(Stored items)

(** * PageRank: transition model, sampling estimator and iterative solver

    A shallow embedding of [pagerank.py].  Numbers are exact rationals
    ([Q]): Python floats are read in exact arithmetic, so every equation
    between ranks or probabilities below holds of the source up to the
    rounding of binary64; the note at [sample_pagerank] says where
    rounding could decide which branch the source takes.  Dictionaries
    are
    association lists in insertion order, sets are duplicate-free lists,
    and every Python exception the code can raise is a constructor of
    [exn], threaded through a small error monad. *)

From Stdlib Require Import List String Bool Arith ZArith QArith Qabs Qround.
From Stdlib Require Import Lia Lqa Permutation Morphisms Setoid.
From Stdlib Require Import Sorted Orders Mergesort.
From Equations Require Import Equations.
Import ListNotations.

Local Open Scope Q_scope.

(** ** Exceptions *)

Inductive exn : Type :=
| KeyError
| IndexError
| ZeroDivisionError
| ValueError
| OSError.

Inductive result (A : Type) : Type :=
| Ok (a : A)
| Raise (e : exn).

Arguments Ok {A} a.
Arguments Raise {A} e.

Definition bind {A B : Type} (m : result A) (f : A -> result B) : result B :=
  match m with
  | Ok a => f a
  | Raise e => Raise e
  end.

Notation "x <- m ;; k" := (bind m (fun x => k))
  (at level 61, m at next level, right associativity).

(** ** Pages, sets and dictionaries *)

Definition page := string.

(** [p in s] for a set [s]. *)
Definition mem (p : page) (s : list page) : bool :=
  existsb (String.eqb p) s.

(** [not s]: the set is empty. *)
Definition is_empty (s : list page) : bool :=
  match s with
  | [] => true
  | _ :: _ => false
  end.

(** [len(x)] as a number. *)
Definition len {A : Type} (l : list A) : Q :=
  inject_Z (Z.of_nat (List.length l)).

(** A dictionary keyed by pages, in insertion order. *)
Abbreviation dict V := (list (page * V)).

Section Dict.
Variable V : Type.

Definition keys (d : dict V) : list page := map fst d.

Fixpoint dict_get (d : dict V) (k : page) : option V :=
  match d with
  | [] => None
  | (k', v) :: t => if String.eqb k' k then Some v else dict_get t k
  end.

(** [d[k]] *)
Definition getitem (d : dict V) (k : page) : result V :=
  match dict_get d k with
  | Some v => Ok v
  | None => Raise KeyError
  end.

(** [d[k] = v]: an existing key keeps its position, a new key goes last. *)
Fixpoint setitem (d : dict V) (k : page) (v : V) : dict V :=
  match d with
  | [] => [(k, v)]
  | (k', v') :: t =>
      if String.eqb k' k then (k', v) :: t else (k', v') :: setitem t k v
  end.

(** [d.update(other)] *)
Definition update (d other : dict V) : dict V :=
  fold_left (fun acc kv => setitem acc (fst kv) (snd kv)) other d.

(** [{p: f(p) for p in xs}], built on top of [acc]. *)
Fixpoint comprehension (f : page -> result V) (xs : list page) (acc : dict V)
  : result (dict V) :=
  match xs with
  | [] => Ok acc
  | p :: t => v <- f p ;; comprehension f t (setitem acc p v)
  end.
End Dict.

Arguments keys {V} d.
Arguments dict_get {V} d k.
Arguments getitem {V} d k.
Arguments setitem {V} d k v.
Arguments update {V} d other.
Arguments comprehension {V} f xs acc.

(** Python's true division. *)
Definition pydiv (x y : Q) : result Q :=
  if Qeq_bool y 0 then Raise ZeroDivisionError else Ok (x / y).

(** ** The corpus

    A dict has each key once and a set each element once; [Corpus] packs
    the association list with that representation invariant. *)

Fixpoint nodupb (l : list page) : bool :=
  match l with
  | [] => true
  | x :: t => negb (mem x t) && nodupb t
  end.

Definition well_formed (c : dict (list page)) : bool :=
  nodupb (keys c) && forallb (fun e => nodupb (snd e)) c.

Record Corpus : Type := mkCorpus {
  entries :> dict (list page);
  entries_ok : well_formed entries = true
}.

(** Closure invariant of the loader: every linked page is a key. *)
Definition closed (c : dict (list page)) : Prop :=
  forall i li p, In (i, li) c -> In p li -> In p (keys c).

Definition closedb (c : dict (list page)) : bool :=
  forallb (fun e => forallb (fun p => mem p (keys c)) (snd e)) c.

(** ** transition_model *)

(** [for p in corpus: probability_distribution[p] = v] *)
Definition assign_all (ks : list page) (v : Q) (pd : dict Q) : dict Q :=
  fold_left (fun pd p => setitem pd p v) ks pd.

(** [for p in corpus[page]: probability_distribution[p] += v] *)
Fixpoint add_linked (ps : list page) (v : Q) (pd : dict Q)
  : result (dict Q) :=
  match ps with
  | [] => Ok pd
  | p :: t => x <- getitem pd p ;; add_linked t v (setitem pd p (x + v))
  end.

WHAT YOU HAVE TO DO >>
Retype every line up to and including the one that contains "([Q]): Python floats", beginning at the first line of the records, with no edits.

REPLY >>
(** * PageRank: transition model, sampling estimator and iterative solver

    A shallow embedding of [pagerank.py].  Numbers are exact rationals
    ([Q]): Python floats are read in exact arithmetic, so every equation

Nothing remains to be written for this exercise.